─── EXERCISE INPUT ───
(** Turn every successful checked operation in the context into its value and
    its bound. *)
Ltac checked_step :=
  match goal with
  | H : ok_or _ _ = Ok _ |- _ => apply ok_or_Ok in H
  | H : ok_or _ _ = Err _ |- _ => apply ok_or_Err in H as [? ?]
  | H : map_err _ _ = Ok _ |- _ => apply map_err_Ok in H
  | H : checked_add _ _ _ = Some _ |- _ => apply checked_add_Some in H as [? ?]
  | H : checked_add _ _ _ = None |- _ => apply checked_add_None in H
  | H : checked_sub _ _ = Some _ |- _ => apply checked_sub_Some in H as [? ?]
  | H : checked_sub _ _ = None |- _ => apply checked_sub_None in H
  | H : checked_mul _ _ _ = Some _ |- _ => apply checked_mul_Some in H as [? ?]
  | H : checked_mul _ _ _ = None |- _ => apply checked_mul_None in H
  end.
Ltac checked := repeat checked_step; bools; simplify_eq.

(** ** Powers of two and alignment *)

Lemma is_power_of_two_spec x :
  is_power_of_two x = true <-> exists k, 0 <= k /\ x = 2 ^ k.
Proof.
  unfold is_power_of_two. split.
  - intros H. bools. exists (Z.log2 x). split; [apply Z.log2_nonneg | lia].
  - intros (k & Hk & ->). rewrite Z.log2_pow2 by done.
    rewrite Z.eqb_refl, andb_true_r. apply Z.ltb_lt. lia.
Qed.

Lemma is_power_of_two_pos x : is_power_of_two x = true -> 0 < x.
Proof. unfold is_power_of_two. intros ?. bools. lia. Qed.

(** A power of two at least [2^n] is a multiple of [2^n]. *)
Lemma power_of_two_divide n x :
  0 <= n -> is_power_of_two x = true -> 2 ^ n <= x -> (2 ^ n | x).
Proof.
  intros Hn (k & Hk & ->)%is_power_of_two_spec Hle.
  apply Z.pow_le_mono_r_iff in Hle; [| lia | done].
  exists (2 ^ (k - n)). rewrite <- Z.pow_add_r by lia. f_equal. lia.
Qed.

(** Masking with the complement of [2^k - 1] rounds down to a multiple of
    [2^k]. *)
Lemma land_bit_not_mask k v w :
  0 <= k <= w -> 0 <= v <= 2 ^ w - 1 ->
  Z.land v (bit_not (2 ^ w - 1) (2 ^ k - 1)) = v - v mod 2 ^ k.
Proof.
  intros Hk Hv. unfold bit_not.
  assert (Hle : 2 ^ k <= 2 ^ w) by (apply Z.pow_le_mono_r; lia).
  assert (Hsplit : 2 ^ w = 2 ^ (w - k) * 2 ^ k)
    by (rewrite <- Z.pow_add_r by lia; f_equal; lia).
  replace (2 ^ w - 1 - (2 ^ k - 1)) with (Z.shiftl (Z.ones (w - k)) k).
  2:{ rewrite Z.shiftl_mul_pow2, Z.ones_equiv by lia. nia. }
  rewrite <- Z.land_ones by lia.
  replace (v - Z.land v (Z.ones k)) with (Z.ldiff v (Z.ones k)).
  2:{ rewrite Z.ldiff_ones_r, Z.land_ones, Z.shiftl_mul_pow2, Z.shiftr_div_pow2 by lia.
      pose proof (Z.div_mod v (2 ^ k) ltac:(lia)). lia. }
  apply Z.bits_inj'. intros i Hi.
  rewrite Z.land_spec, Z.ldiff_spec.
  destruct (Z.ltb_spec i k).
  - rewrite Z.shiftl_spec_low, Z.ones_spec_low by lia. by rewrite !andb_false_r.
  - rewrite Z.shiftl_spec by lia. rewrite (Z.ones_spec_high k i) by lia.
    destruct (Z.ltb_spec i w).
    + rewrite Z.ones_spec_low by lia. done.
    + assert (Z.testbit v i = false) as ->; [| done].
      rewrite <- (Z.mod_small v (2 ^ w)) by lia.
      apply Z.mod_pow2_bits_high. lia.
Qed.

(** [pos & (capacity - 1)] is [pos mod capacity] for a power-of-two capacity. *)
Lemma land_mask_mod x c :
  is_power_of_two c = true -> Z.land x (c - 1) = x mod c.
Proof.
  intros (k & Hk & ->)%is_power_of_two_spec.
  replace (2 ^ k - 1) with (Z.ones k) by (rewrite Z.ones_equiv; lia).
  by apply Z.land_ones.
Qed.

(** The source's [checked_align_up] (slots.rs and section_layout.rs carry the
    same function). *)
Definition checked_align_up (value alignment : Z) : option Z :=
  match checked_sub alignment 1 with
  | None => None
  | Some mask =>
      match checked_add u64_max value mask with
      | None => None
      | Some with_mask => Some (Z.land with_mask (bit_not u64_max mask))
      end
  end.

Arguments checked_align_up : simpl never.

(** What aligning up means: the least multiple of the alignment that is not
    below the value. *)
Definition aligned_up (value alignment result : Z) : Prop :=
  (alignment | result) /\ value <= result < value + alignment.

Lemma aligned_up_unique v a r1 r2 :
  0 < a -> aligned_up v a r1 -> aligned_up v a r2 -> r1 = r2.
Proof. intros ? [[q1 ->] ?] [[q2 ->] ?]. assert (q1 = q2) by nia. by subst. Qed.

Lemma aligned_up_id v a : 0 < a -> (a | v) -> aligned_up v a v.
Proof. intros. split; [done | lia]. Qed.

Lemma checked_align_up_spec v a r :
  0 <= v <= u64_max -> is_power_of_two a = true -> a <= u64_max + 1 ->
  checked_align_up v a = Some r <-> aligned_up v a r /\ v + (a - 1) <= u64_max.
Proof.
  intros Hv Ha Hmax. pose proof (is_power_of_two_pos _ Ha) as Hpos.
  apply is_power_of_two_spec in Ha as (k & Hk & ->).
  assert (Hk64 : k <= 64).
  { change (u64_max + 1) with (2 ^ 64) in Hmax. apply Z.pow_le_mono_r_iff in Hmax; lia. }
  unfold checked_align_up, checked_sub, checked_add.
  rewrite (proj2 (Z.leb_le 1 (2 ^ k))) by lia.
  destruct (Z.leb_spec (v + (2 ^ k - 1)) u64_max) as [Hb | Hb]; [| split; [done | lia]].
  change u64_max with (2 ^ 64 - 1) in Hv, Hb |- *.
  rewrite land_bit_not_mask by lia.
  set (x := v + (2 ^ k - 1)).
  assert (aligned_up v (2 ^ k) (x - x mod 2 ^ k)) as Hal.
  { pose proof (Z.mod_pos_bound x (2 ^ k) ltac:(lia)). split; [| unfold x in *; lia].
    exists (x / 2 ^ k). pose proof (Z.div_mod x (2 ^ k) ltac:(lia)). lia. }
  split.
  - intros [= <-]. split; [done | lia].
  - intros [Hr _]. f_equal. by eapply aligned_up_unique.
Qed.

(** ** Bit fields

    Packing with shifts and ors is addition of disjoint fields; unpacking with
    shifts and masks is division and remainder. *)

Lemma lor_shiftl_add lo hi k :
  0 <= k -> 0 <= lo < 2 ^ k -> 0 <= hi -> Z.lor lo (Z.shiftl hi k) = lo + hi * 2 ^ k.
Proof.
  intros Hk Hlo Hhi. rewrite <- Z.shiftl_mul_pow2 by done.
  symmetry. rewrite Z.add_nocarry_lxor.
  - apply Z.bits_inj'. intros i Hi. rewrite Z.lxor_spec, Z.lor_spec.
    destruct (Z.ltb_spec i k).
    + rewrite (Z.shiftl_spec_low hi k i) by lia. by rewrite xorb_false_r, orb_false_r.
    + rewrite <- (Z.mod_small lo (2 ^ k)) by lia.
      rewrite Z.mod_pow2_bits_high by lia. by rewrite xorb_false_l.
  - apply Z.bits_inj'. intros i Hi. rewrite Z.land_spec, Z.bits_0.
    destruct (Z.ltb_spec i k).
    + rewrite (Z.shiftl_spec_low hi k i) by lia. by rewrite andb_false_r.
    + rewrite <- (Z.mod_small lo (2 ^ k)) by lia. by rewrite Z.mod_pow2_bits_high by lia.
Qed.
───
Note every line of the records that holds the word "pose", and copy it.

#### [SOLVED PROBLEM]
      pose proof (Z.div_mod v (2 ^ k) ltac:(lia)). lia. }
  intros Hv Ha Hmax. pose proof (is_power_of_two_pos _ Ha) as Hpos.
  { pose proof (Z.mod_pos_bound x (2 ^ k) ltac:(lia)). split; [| unfold x in *; lia].
    exists (x / 2 ^ k). pose proof (Z.div_mod x (2 ^ k) ltac:(lia)). lia. }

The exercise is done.